• [Information shown]:
=====
(** ** The order of names *)

Lemma strcmp_refl a : strcmp a a = 0.
Proof. induction a as [|x a IH]; [done|]. cbn. by rewrite Z.eqb_refl. Qed.
Lemma strcmp_eq a b : strcmp a b = 0 -> a = b.
Proof.
  revert b. induction a as [|x a IH]; intros [|y b]; cbn; try done. destruct (Z.eqb_spec (bZ x) (bZ y)) as [E|].
  - intros ->%IH. apply bZ_inj in E as ->. done.
  - by destruct (bZ x <? bZ y).
Qed.
Lemma strcmp_opp a b : strcmp b a = - strcmp a b.
Proof.
  revert b. induction a as [|x a IH]; intros [|y b]; cbn; try done.
  destruct (Z.eqb_spec (bZ x) (bZ y)) as [E|E]; [rewrite E, Z.eqb_refl; apply IH|].
  rewrite (proj2 (Z.eqb_neq _ _)) by congruence.
  destruct (Z.ltb_spec (bZ x) (bZ y)), (Z.ltb_spec (bZ y) (bZ x)); lia.
Qed.
Lemma strcmp_trans a b c : strcmp a b < 0 -> strcmp b c < 0 -> strcmp a c < 0.
Proof.
  revert b c. induction a as [|x a IH]; intros [|y b] [|z c]; cbn; try done.
  destruct (Z.eqb_spec (bZ x) (bZ y)) as [->|E1]; destruct (Z.eqb_spec (bZ y) (bZ z)) as [E2|E2]; [eauto| | |].
  - done.
  - rewrite <- E2. rewrite (proj2 (Z.eqb_neq _ _)) by done. done.
  - intros H1 H2. destruct (Z.ltb_spec (bZ x) (bZ y)); [|done]. destruct (Z.ltb_spec (bZ y) (bZ z)); [|done].
    rewrite (proj2 (Z.eqb_neq _ _)), (proj2 (Z.ltb_lt _ _)) by lia. done.
Qed.
#[export] Instance strcmp_order : Comparison strcmp.
Proof.
  split.
  - intros x y. rewrite (strcmp_opp x y). lia.
  - apply strcmp_trans.
  - by intros x y z ->%strcmp_eq.
Qed.
#[export] Instance rkey_order : Comparison Rootfs.compare_vnode.
Proof.
  assert (forall x y, Rootfs.compare_vnode x y = Z.sgn (rk_vnid x - rk_vnid y)) as E.
  { intros x y. unfold Rootfs.compare_vnode. rewrite Z.gtb_ltb. destruct (Z.ltb_spec (rk_vnid y) (rk_vnid x)), (Z.ltb_spec (rk_vnid x) (rk_vnid y)); lia. }
  split; intros *; rewrite !E; lia.
Qed.
(** The walk goes on from [base] to [t]. *)
Lemma move_on base q t s (k : Z -> M kstate (Z * option Z)) Q' :
  walked base q (To t) (0, None, num_of t) s ->
  (forall q' s' A', at_node t q' s' A' -> wp (k q') Q' s') ->
  wp (vn ← lookup_beside q (num_of t);
      _ ← VnodeOps.dec_vnode rootfs_ops q;
      vn ← opt vn;
      '(m, root) ← is_mount_vnode vn;
      if (m : bool) then _ ← VnodeOps.dec_vnode rootfs_ops vn; root ← opt root; k root else k vn) Q' s.
Proof.
  intros (A1 & q' & _ & Hw & (e & He & Eq & Ed) & Hv & Het) Hk. subst q. destruct Het as (et & Hent & Eqt & Edt).
  assert (exists e', A1 !! key t = Some e' /\ e_at e' = q' /\ e_data e' = Some t) as Het by (by exists et).
  wp_step. eapply (lookup_beside_wp r_host rc NB n (rs_nsid sp) (num_of base) (num_of t) e et); [apply Hw|exact He|exact Hent|].
  intros s2 Hst2 Hx2. assert (walking (fun k => one (key base) k + one (key t) k) s2 A1) as Hw2.
  { destruct Hw as [W1 W2 W3 W4 W5 W6]. split; try done; by rewrite Hx2. }
  wp_step. eapply (drop_wp base e (one (key t)) s2 A1); [eapply walking_eq; [exact Hw2|]; cbn beta; lia| |exact He|].
  { intros k0. unfold one. destruct (decide _); lia. }
  intros s3 A3 Hw3 Hon. wp_step. wp_step. wp_step. rewrite Eqt.
  pose proof (onward_entry _ _ s3 A1 A3 t q' Hon Hw3 ltac:(unfold one; rewrite decide_True by done; lia) Het) as (e3 & He3 & Eq3 & Ed3).
  rewrite <- Eq3. destruct (wk_calm _ _ _ Hw3 _ _ He3) as [_ Hmnt].
  eapply (is_mount_vnode_wp r_host rc NB n (key t) e3); [apply Hw3|exact He3|exact Hmnt|]. intros s4 Hst4 Hx4.
  apply (Hk _ s4 A3). split; [|split; [done|by exists e3]]. destruct Hw3 as [W1 W2 W3 W4 W5 W6]. split; try done; by rewrite Hx4.
Qed.

Lemma components_wp eat links follow :
  (forall base q link np s A, at_node base q s A -> wp (follow q link np) (fun x s' => exists r, follows eat links base link np r /\ ended r x s') s) ->
  forall fuel base p q s A, (length p <= fuel)%nat -> at_node base q s A ->
    wp (parse_components eat follow fuel q p) (fun x s' => exists r, resolves eat links base p r /\ ended r x s') s.
Proof.
  intros Hfollow. induction fuel as [|fuel IH]; intros base p q s A Hlen Hat.
  { destruct p; [|cbn in Hlen; lia]. apply wp_ret. exists (Found base). split; [constructor|by exists q, A]. }
  destruct p as [|c p]; [apply wp_ret; exists (Found base); split; [constructor|by exists q, A]|].
  assert (c :: p <> []) as Hne by done. destruct (split_path (c :: p)) as [name np] eqn:Hsplit.
  pose proof (split_path_shorter _ _ _ Hne Hsplit) as Hshort. change (parse_components eat follow (S fuel) q (c :: p)) with
    (let '(name, np) := split_path (c :: p) in
      bvn ← dotdot_base rootfs_ops q name;
      let fred := eat || negb (bool_decide (np = [])) in
      '(ops, data, vd) ← ops_of rootfs_ops bvn;
      op ← opt (vo_walk ops);
      '(err, newpath, vnid) ← op data vd name fred;
      if negb (err =? 0) then _ ← VnodeOps.dec_vnode rootfs_ops bvn; mret (err, None) else
      match (if fred then newpath else None) with
      | Some link => follow bvn link np
      | None =>
          vn ← lookup_beside bvn vnid;
          _ ← VnodeOps.dec_vnode rootfs_ops bvn;
          vn ← opt vn;
          '(m, root) ← is_mount_vnode vn;
          if (m : bool) then
            _ ← VnodeOps.dec_vnode rootfs_ops vn;
            root ← opt root;
            parse_components eat follow fuel root np
          else parse_components eat follow fuel vn np
      end).
  rewrite Hsplit.
  wp_step. eapply dotdot_base_wp; [exact Hat|]. set (fred := eat || negb (bool_decide (np = []))).
  pose proof Hat as (Hw & Hbase & e & He & Eq & Ed). destruct (walk_hop base q name fred s A Hat) as (h & Hh & Hwalk).
  wp_step. rewrite <- Eq. eapply (ops_of_wp r_host rootfs_ops rc NB n (rs_nsid sp) (num_of base) p0 nsp e); [apply Hw|exact He|exact Hm|].
  intros a _ _. rewrite Eq, Ed. cbn [rootfs vo_walk]. wp_step. wp_step. wp_step. eapply wp_mono; [exact Hwalk|]. cbn beta.
  intros [[err newpath] vnid] s' Hr. destruct h as [t|link|err'].
  - assert (err = 0 /\ newpath = None /\ vnid = num_of t) as (-> & -> & ->) by (destruct Hr as (? & ? & [= -> -> ->] & _); done).
    cbn [Z.eqb negb]. assert ((if fred then None else None) = @None (list byte)) as -> by (by destruct fred).
    eapply (move_on base q t s'); [exact Hr|]. intros q' s2 A2 Hat2. eapply wp_mono; [apply (IH t np q' s2 A2); [lia|exact Hat2]|].
    cbn beta. intros x s3 (r & Hres & Hend). exists r. split; [by eapply res_to|done].
  - destruct Hr as (A' & vnid' & [= -> -> ->] & Hat'). cbn [Z.eqb negb].
    rewrite (hop_link_follows _ _ _ _ _ _ Hh).
    eapply wp_mono; [eapply (Hfollow base); exact Hat'|]. cbn beta. intros x s3 (r & Hres & Hend). exists r. split; [by eapply res_follows|done].
  - destruct Hr as (A' & Herr & E & Hat'). cbn in E. subst err'. rewrite (proj2 (Z.eqb_neq err 0)) by done. cbn [negb].
    pose proof Hat' as (Hw' & _ & e' & He' & Eq' & _). wp_step. rewrite <- Eq'. eapply (drop_wp base e' (fun _ => 0)); [exact Hw'|lia|exact He'|].
    intros s3 A3 Hw3 _. wp_step. exists (Fails err). split; [by eapply res_stuck|]. split; [done|]. by exists A3.
Qed.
=====
• [Problem details]: For the material above, reproduce exactly the lines from the line with "op ← opt (vo_walk ops);" to the line with "intros [[err newpath]", inclusive, and exclude all others.

• [Exercise answer]:
      op ← opt (vo_walk ops);
      '(err, newpath, vnid) ← op data vd name fred;
      if negb (err =? 0) then _ ← VnodeOps.dec_vnode rootfs_ops bvn; mret (err, None) else
      match (if fred then newpath else None) with
      | Some link => follow bvn link np
      | None =>
          vn ← lookup_beside bvn vnid;
          _ ← VnodeOps.dec_vnode rootfs_ops bvn;
          vn ← opt vn;
          '(m, root) ← is_mount_vnode vn;
          if (m : bool) then
            _ ← VnodeOps.dec_vnode rootfs_ops vn;
            root ← opt root;
            parse_components eat follow fuel root np
          else parse_components eat follow fuel vn np
      end).
  rewrite Hsplit.
  wp_step. eapply dotdot_base_wp; [exact Hat|]. set (fred := eat || negb (bool_decide (np = []))).
  pose proof Hat as (Hw & Hbase & e & He & Eq & Ed). destruct (walk_hop base q name fred s A Hat) as (h & Hh & Hwalk).
  wp_step. rewrite <- Eq. eapply (ops_of_wp r_host rootfs_ops rc NB n (rs_nsid sp) (num_of base) p0 nsp e); [apply Hw|exact He|exact Hm|].
  intros a _ _. rewrite Eq, Ed. cbn [rootfs vo_walk]. wp_step. wp_step. wp_step. eapply wp_mono; [exact Hwalk|]. cbn beta.
  intros [[err newpath] vnid] s' Hr. destruct h as [t|link|err'].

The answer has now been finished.